Last night I had the neighbors, a retired couple, over for a short look-see at Saturn, M13, M103, and some briefs of the Milky Way. I'm sure that I've opened some eyes there. I think about the fact that I'm able to share my experiences with people who probably rarely make an evening out on the town twice a year. It's fun, especially with the older folks, to see them turn back twenty years on their clocks when they first catch sight of an object, and when you explain where the object is naked-eye, and a little bit of the scientific particulars about the object. They probably often wonder why they didn't pursue the hobby sooner. Another thing that at least this couple seemed to convey, was the fact that they never knew that a telescope that you or I could carry around could open so much of the heavens.
I really cherish the facets of amateur astronomy were I constructively draw an object via the eyepiece, take a photograph of something I might be looking at, or simply log details of an object. A lot of people keep their log brief, but mine look like preludes to books, full of speculation. I feel that if I don't put down what's on my mind at the time, whoever might refer to my log in the future would weigh it against any classic catalog and render mine a subordinate piece of work. No, I like to elaborate. It takes time, but its time well spent.

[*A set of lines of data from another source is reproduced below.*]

(** C33: A query that times out. When no message arrives in time, [query] raises
    [TimeoutError]. Messages that arrive between the timeout and the moment the
    caller gets the lock are taken for the reply and lost: they are neither
    returned nor given to the callback. Every later message goes to the
    callback. *)
Theorem query_times_out {U W : Type} (user : U -> pystr -> M (querier U W) unit)
    (s : querier U W) d t late body x :
  live (KLquerier s) -> request s d = Some body -> len body <= MAX_MSG_SIZE ->
  frame body = Some x ->
  exists s', query d (Some t) [] (map (_internal_data_recv user) late) s =
      (Raise TimeoutError, s') /\
    KLquerier s' = more_sent x (KLquerier s) /\
    world s' = world s /\ callback s' = callback s /\
    appID s' = appID s /\ openSocketID s' = openSocketID s /\
    forall m, _internal_data_recv user m s' =
      match callback s with
      | Some c => user c (utf8_decode_replace m) s'
      | None => (Ret tt, s')
      end.
Proof.
  intros Hl Hb Hlen Hx. unfold query, query_begin. unfold bind at 1, modify.
  set (s1 := set_query None false true false s).
  assert (request s1 d = Some body) as Hb1 by done.
  rewrite (bind_Ret _ _ _ _ _ (query_async_live d s1 body x Hl Hb1 Hlen Hx)).
  set (s2 := set_KLquerier _ s1).
  assert (event_wait (Some t) [] s2 = (Ret false, s2)) as He by done.
  rewrite (bind_Ret _ _ _ _ _ He). unfold bind at 1.
  change s2 with (set_query None (query_event s2) true false s2) at 1.
  rewrite recv_all_querying by done. unfold query_end. step. simpl.
  destruct (last late); (eexists; split; [done|]; split_and!; try done;
    intros m; by rewrite recv_not_querying by by left).
Qed.

(** A late reply answers the wrong query. The replies carry no number: after
    a query that timed out, its reply, when it comes once the next query has
    begun, is what the next query returns. *)
Theorem stale_reply_returned {U W : Type} (user : U -> pystr -> M (querier U W) unit)
    (s : querier U W) d1 d2 t timeout stale others body1 body2 :
  live (KLquerier s) ->
  request s d1 = Some body1 -> len body1 <= MAX_MSG_SIZE ->
  request s d2 = Some body2 -> len body2 <= MAX_MSG_SIZE ->
  exists s1, query d1 (Some t) [] [] s = (Raise TimeoutError, s1) /\
    fst (query d2 timeout (_internal_data_recv user stale :: others) [] s1) =
      Ret (Some (utf8_decode_replace stale)).
Proof.
  intros Hl Hb1 Hl1 Hb2 Hl2.
  destruct (frame_is_Some body1 Hl1) as [x1 Hx1]. destruct (frame_is_Some body2 Hl2) as [x2 Hx2].
  pose (s1 := set_query None false true false s).
  pose (s2 := set_KLquerier (more_sent x1 (KLquerier s1)) s1).
  exists (set_query None false false true s2). split.
  - unfold query, query_begin. unfold bind at 1, modify. fold s1.
    assert (request s1 d1 = Some body1) as Hb by done.
    by rewrite (bind_Ret _ _ _ _ _ (query_async_live d1 s1 body1 x1 Hl Hb Hl1 Hx1)).
  - unfold query, query_begin. unfold bind at 1, modify.
    set (s3 := set_query None false true false _).
    assert (live (KLquerier s3)) as Hl3 by by apply live_more_sent.
    assert (request s3 d2 = Some body2) as Hb by done.
    rewrite (bind_Ret _ _ _ _ _ (query_async_live d2 s3 body2 x2 Hl3 Hb Hl2 Hx2)).
    set (s4 := set_KLquerier _ s3).
    by rewrite (bind_Ret _ _ _ _ _
      (event_wait_reply user timeout stale others s4 eq_refl eq_refl eq_refl)).
Qed.

(** A query that cannot be sent swallows later messages. When the text cannot
    be encoded, or the request is over 16 MiB, [query] raises but the querier
    stays marked as querying: every message that arrives from then on, until the
    next query, is put aside as a reply nobody waits for, and the callback is
    not called. *)
Theorem failed_query_swallows {U W : Type} (user : U -> pystr -> M (querier U W) unit)
    (s : querier U W) d timeout others late ms :
  (request s d = None \/
   exists body, request s d = Some body /\ MAX_MSG_SIZE < len body /\
     _connected_event (KLquerier s) = true) ->
  exists e s', query d timeout others late s = (Raise e, s') /\
    (e = UnicodeEncodeError \/ e = ValueError) /\ is_querying s' = true /\
    seq_all (map in_thread (map (_internal_data_recv user) ms)) s' =
      (Ret tt,
       match last ms with
       | Some m => set_query (Some (utf8_decode_replace m)) true true false s
       | None => set_query None false true false s
       end).
Proof.
  intros Hreq. set (s1 := set_query None false true false s).
  assert (exists e, query_async d s1 = (Raise e, s1) /\
    (e = UnicodeEncodeError \/ e = ValueError)) as (e & Hq & He).
  { rewrite query_async_eq. change (request s1 d) with (request s d).
    destruct Hreq as [-> | (body & -> & Hlen & Hc)]; [eauto|].
    unfold on_querier, zoom. rewrite send_data_too_long by done.
    rewrite set_KLquerier_id. eauto. }
  exists e, s1. split_and!; [|done|done|].
  - unfold query, query_begin. unfold bind at 1, modify. fold s1.
    by apply bind_Raise.
  - exact (recv_all_querying user ms s1 None eq_refl eq_refl).
Qed.

(** A query on a lost connection never returns. When the client is not
    connected and no time limit is given, [query] blocks whatever other threads
    do, as long as none of them sets the event: nothing was sent, so no reply
    will come. *)
Theorem query_blocks_when_disconnected {U W : Type} (s : querier U W) d body others late :
  _connected_event (KLquerier s) = false -> request s d = Some body ->
  (forall m s0, m ∈ others -> query_event s0 = false -> query_event (snd (m s0)) = false) ->
  fst (query d None others late s) = Stuck /\
  (others = [] -> KLquerier (snd (query d None others late s)) = KLquerier s).
Proof.
  intros Hc Hb Hoth. set (s1 := set_query None false true false s).
  assert (query_async d s1 = (Ret tt, s1)) as Hq.
  { rewrite query_async_eq. change (request s1 d) with (request s d). rewrite Hb.
    unfold on_querier, zoom. rewrite send_data_disconnected by done.
    by rewrite set_KLquerier_id. }
  assert (query d None others late s =
    bind (event_wait None others)
      (fun success => seq_all (map in_thread late) >> query_end success) s1) as ->.
  { unfold query, query_begin. unfold bind at 1, modify. fold s1.
    by rewrite (bind_Ret _ _ _ _ _ Hq). }
  split.
  - assert (query_event s1 = false) as He by done. revert He. generalize s1. clear -Hoth.
    induction others as [|m others IH]; intros s1 He; unfold bind at 1;
      cbn [event_wait]; unfold bind at 1, gets; rewrite He; [done|].
    unfold bind at 1, in_thread.
    assert (query_event (snd (m s1)) = false) as He'
      by (apply Hoth; [apply list_elem_of_here|done]).
    specialize (IH (fun m' s0 Hm => Hoth m' s0 (list_elem_of_further _ _ _ Hm)) (snd (m s1)) He').
    revert IH. unfold bind at 1. by destruct (event_wait None others _) as [[[]| |] ?].
  - by intros ->.
Qed.

(** What [query] can return. Whatever other threads do, with callbacks that
    only act on the application, a query that returns gives a text, unless the
    querier was disconnected, and then it may return [None]. *)
Theorem query_returns_text {U W : Type} (app : U -> pystr -> W -> W)
    (s0 s : querier U W) r :
  rtc (querier_step app) (Idle, s0) (Returned (Ret r), s) ->
  is_Some r \/ sk_phase (tcp_socket (KLquerier s)) = Closed.
Proof.
  intros Hr. assert (q_inv (Idle, s0)) as Hi by done.
  assert (q_inv (Returned (Ret r), s)) as [_ H].
  { remember (Idle, s0) as c0 eqn:E0. remember (Returned (Ret r), s) as c1 eqn:E1.
    clear E0 E1. induction Hr as [|c0 c c1 Hs _ IH]; [done|]. eauto using q_inv_step. }
  exact H.
Qed.

(** [disconnect] ends a waiting query. A query that waits when another thread
    disconnects returns, and what it returns is [None], not a text. *)
Theorem disconnect_returns_None {U W : Type} (s : querier U W) d timeout others body x :
  live (KLquerier s) -> request s d = Some body -> len body <= MAX_MSG_SIZE ->
  frame body = Some x ->
  fst (query d timeout (disconnect :: others) [] s) = Ret None.
Proof.
  intros Hl Hb Hlen Hx. unfold query, query_begin. unfold bind at 1, modify.
  set (s1 := set_query None false true false s).
  assert (request s1 d = Some body) as Hb1 by done.
  rewrite (bind_Ret _ _ _ _ _ (query_async_live d s1 body x Hl Hb1 Hlen Hx)).
  set (s2 := set_KLquerier _ s1).
  assert (exists s3, event_wait timeout (disconnect :: others) s2 = (Ret true, s3) /\
    query_result s3 = None) as (s3 & He & Hn).
  { cbn [event_wait]. unfold bind at 1, gets. change (query_event s2) with false.
    unfold bind at 1, in_thread. rewrite querier_disconnect_eq.
    destruct others; eexists; done. }
  rewrite (bind_Ret _ _ _ _ _ He). unfold query_end. step. simpl. by rewrite Hn.
Qed.

(** ** Witnesses *)

Definition ex_querier : querier unit (list pystr) :=
  snd (set_RecvFunc tt (snd (__init__ (Some (str_of "app")) (Some (str_of "sock")) true None []))).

Any way I can share my hobby makes it that much easier to appreciate. With the advent of adding a telescope to my arsenal of viewing equipment, catalogs, and maps, I've expanded not only my horizons, but those of blooming scientists, those of mellowed retirees, those of misled teens and preteens who might in all reality be on the brink of making a rash decision concerning their health or society's laws, and an endless array of humans who grope to understand the things in their daily lives and sometimes fall just a little short. I'm fulfilling a purpose whenever I share my little world. If you can make someone else happy, go ahead and do it. It takes so little time, and the rewards are so great that personal satisfaction takes a "Ride on the Reading" and makes for a pleasant and restful night of sleep after it's over.
To those of you who have experienced the same things I have with their telescopes, I extend my gratitude.
WE KNOW WHERE AMATEUR ASTRONOMY RESIDES!